The Rise of Climate Reporting
California’s climate reporting regulation is part of a global movement to require companies to disclose their greenhouse gas emissions, climate policies, and to evaluate climate risks. Driven by the net zero 2050 goal of the Paris Agreement, jurisdictions around the world are looking to reduce GHG emissions.
The European Union has been leading the way with the Corporate Sustainability Reporting Directive. Initially adopted in 2022, the CSRD requires climate and environmental, social, and governance reporting by most companies that operate within the EU. Reporting for large companies began in 2024. Reporting for non-EU companies and small and medium-sized enterprises has been delayed to 2026.
In the U.S., the Securities and Exchange Commission adopted a Climate-Risk Disclosure Rule in early 2024, only to delay implementation while it faced legal challenges. California and other states are moving forward with their own reporting requirements.
California’s Climate Accountability Package established the broad parameters for the reporting standards.

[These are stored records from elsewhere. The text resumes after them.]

(* ===== verification/Parse.v ===== *)
(** * Parse: the query tokenizer

    Models [ma_parse.c] and the two helpers of [ma_helper.c] it uses
    ([QueryIsPossiblyMultistmt], [SqlRtrim]).  The query text is one
    NUL-terminated buffer that the parser rewrites in place (comments become
    blanks, separators of a batch become NULs, CALL becomes ECHO); pointers into
    it are offsets from the start of the allocated area.  The token, subquery
    and parameter arrays are sequences: [Dynamic] shows that the array operations
    refine them. *)

From Stdlib Require Import ZArith Lia.
From stdpp Require Import base strings numbers option sorting sets list.
From S2P Require Import Prelude.

(** ** Data *)

(** [enum enum_madb_query_type], in the order of its values. *)
Inductive enum_madb_query_type :=
| MADB_QUERY_NO_RESULT | MADB_QUERY_INSERT | MADB_QUERY_UPDATE | MADB_QUERY_DELETE
| MADB_QUERY_CREATE_PROC | MADB_QUERY_CREATE_FUNC | MADB_QUERY_CREATE_DEFINER
| MADB_QUERY_SET | MADB_QUERY_SET_NAMES | MADB_QUERY_SELECT_INTO | MADB_QUERY_SELECT
| MADB_QUERY_SHOW | MADB_QUERY_ECHO | MADB_QUERY_CALL | MADB_QUERY_ANALYZE
| MADB_QUERY_EXPLAIN | MADB_QUERY_CHECK | MADB_QUERY_EXECUTE | MADB_QUERY_OPTIMIZE
| MADB_QUERY_DESCRIBE | MADB_NOT_ATOMIC_BLOCK | MADB_ANONYMOUS_CODE_BLOCKS.

#[export] Instance query_type_eq_dec : EqDecision enum_madb_query_type.
Proof. solve_decision. Defined.
(* ===== verification/Unescape.v ===== *)
(** * Unescape: the ODBC escape sequences and the front end of the parser

    Models [MADB_UnescapeQuery] and [MADB_ResetParser] of [ma_parse.c] and their
    composition with [MADB_ParseQuery].  The translation of the text between one
    pair of braces is done by the generated parser ([yyparse] on
    [escape_sequences/parser.y]), which is a parameter here: it gets the text and
    returns its translation, or an error record.  Allocations succeed. *)

From Stdlib Require Import ZArith Lia.
From stdpp Require Import base strings numbers option sorting sets list.
From S2P Require Import Prelude Odbc Errors Parse.
Import Scan Tokenizer ErrorOps.

Module Unescape.

Section WithParser.
Context (yyparse : MADB_Error -> list Z -> list Z + MADB_Error).

(** [MADB_UnescapeQuery]: the text produced and the position reached, or the
    error.  [res] is the content of the dynamic string built so far; the
    recursive call on an opening brace starts with an empty one.  Allocations
    succeed, and [yyparse] is any function: the theorems hold for every parser. *)
Fixpoint UnescapeQuery_loop (fuel : nat) (error : MADB_Error) (b : list Z) (srcEnd src : nat)
    (openCurlyBrackets : nat) (res : list Z) : option ((list Z * nat) + MADB_Error) :=
  match fuel with
  | O => None
  | S fuel' =>
      if (src <? srcEnd)%nat then
        let c := rd b src in
        if c =? $"{" then
          match UnescapeQuery_loop fuel' error b srcEnd (S src) (S openCurlyBrackets) [] with
          | Some (inl (subquery, src')) =>
              UnescapeQuery_loop fuel' error b srcEnd src' openCurlyBrackets (res ++ cstr subquery)
          | r => r
          end
        else if c =? $"}" then
          if (openCurlyBrackets =? 0)%nat then
            Some (inr (MADB_SetError error MADB_ERR_42000
              (Some (chars "Failed to find a pair for a closing curly bracket")) 0))
          else
            match yyparse error (cstr res) with
            | inl r => Some (inl (r, S src))
            | inr e => Some (inr e)
            end
        else if is_quote c then
          let quotedString := skip_quoted c (srcEnd - S src) b (S src) in
          let stringLength :=
            if (quotedString =? srcEnd)%nat then (quotedString - src)%nat else S (quotedString - src) in
          UnescapeQuery_loop fuel' error b srcEnd (src + stringLength) openCurlyBrackets
            (res ++ take stringLength (drop src b))
        else UnescapeQuery_loop fuel' error b srcEnd (S src) openCurlyBrackets (res ++ [c])
      else if (openCurlyBrackets =? 0)%nat then Some (inl (res, src))
      else Some (inr (MADB_SetError error MADB_ERR_42000
             (Some (chars "Failed to find a pair for an opening curly bracket")) 0))
  end.

Definition MADB_UnescapeQuery (error : MADB_Error) (b : list Z) (src srcEnd openCurlyBrackets : nat)
    : option ((list Z * nat) + MADB_Error) :=
  UnescapeQuery_loop (S (srcEnd - src)) error b srcEnd src openCurlyBrackets [].

(** [MADB_ResetParser]: the query is cleared, then takes the unescaped text.
    [None] as [OriginalQuery] is a NULL pointer; [multi] is the connection's
    MULTI_STATEMENTS option. *)
Definition MADB_ResetParser (multi : bool) (error : MADB_Error) (q : MADB_QUERY)
    (OriginalQuery : option (list Z)) (OriginalLength : nat) : option (MADB_QUERY + MADB_Error) :=
  let q0 := MADB_DeleteQuery q in
  match OriginalQuery with
  | None => Some (inl q0)
  | Some b =>
      match MADB_UnescapeQuery error b 0 OriginalLength 0 with
      | None => None
      | Some (inr e) => Some (inr e)
      | Some (inl (res, _)) =>
          Some (inl (Query (res ++ [0]) (Original q0) 0 (Z.of_nat (length res)) (Tokens q0) (SubQuery q0)
            (HasParameters q0) (ParamPositions q0) (ReturnsResult q0) (QueryType q0) multi))
      end
  end.

End WithParser.
End Unescape.

(** ** Properties *)

Module UnescapeProps.
Import Unescape ParseProps.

The responsibility of drafting specific regulations and implementing the reporting standards was delegated to the California Air Resources Board. CARB was initially given until January 1, 2025 to draft the rules and processes. In September, the Legislature extended the deadline by six months to July 1.
The original legislation states that CARB shall develop and adopt regulations requiring for the reporting entity’s prior fiscal year.” Meaning, while the reporting does not take place until 2026, the data is from 2025. Businesses must determine before January 1, 2025 if they qualify as a reporting entity so they can begin collecting the required information.
Reporting requirements are divided into two categories, based on the total annual revenue of the company. Unlike the SEC, the California reporting requirements apply to both publicly traded and privately held companies. Only U.S. companies will have to report.
Reporting Entities
The highest level of reporting is required of large companies. Senate Bill 253 required companies who do business in California and have an excess of $1 billion in revenue, defined as “reporting entities”, to submit an annual report for Scope 1 and Scope 2 starting in 2026. Scope 3 reporting will begin in 2027.
Generally, Scope 1 GHG emissions are those that come directly from the company. Scope 2 are indirect GHG emissions from the company’s power source. Scope 3 are GHG emissions from the value chain, both from suppliers and consumers.
Scope 3 has been highly debated as it is considered by the business community as being overly burdensome. When the SEC implemented their rule, they chose to not require Scope 3. The EU requires it.
Covered Entities
Senate Bill 261 required companies who do business in California and an excess of $500 million in revenue, defined as “covered entities”, to submit a biennial climate-related financial risk report.
Climate risk is defined as “material risk of harm to immediate and long-term financial outcomes due to physical and transition risks, including, but not limited to, risks to corporate operations, provision of goods and services, supply chains, employee health and safety, capital and financial investments, institutional investments, financial standing of loan recipients and borrowers, shareholder value, consumer demand, and financial markets and economic health.”
This is a much lower requirement as it does not include any level of GHG emission reporting.
What Classifies As “Doing Business in California”?
In the development and interpretation of law, words matter. Codes, ordinances, laws, and regulations typically begin with a list of definitions of key terms. Frequently, those definitions are prefaced with the phrase “for purposes of this section.” This allows lawmakers to define a term for limited use in that section of the law preventing new legislation from negatively impacting established law. Definitions bring clarity, allowing those subjected to the law, regulators, attorneys, and judges to know the exact intent of the lawmakers.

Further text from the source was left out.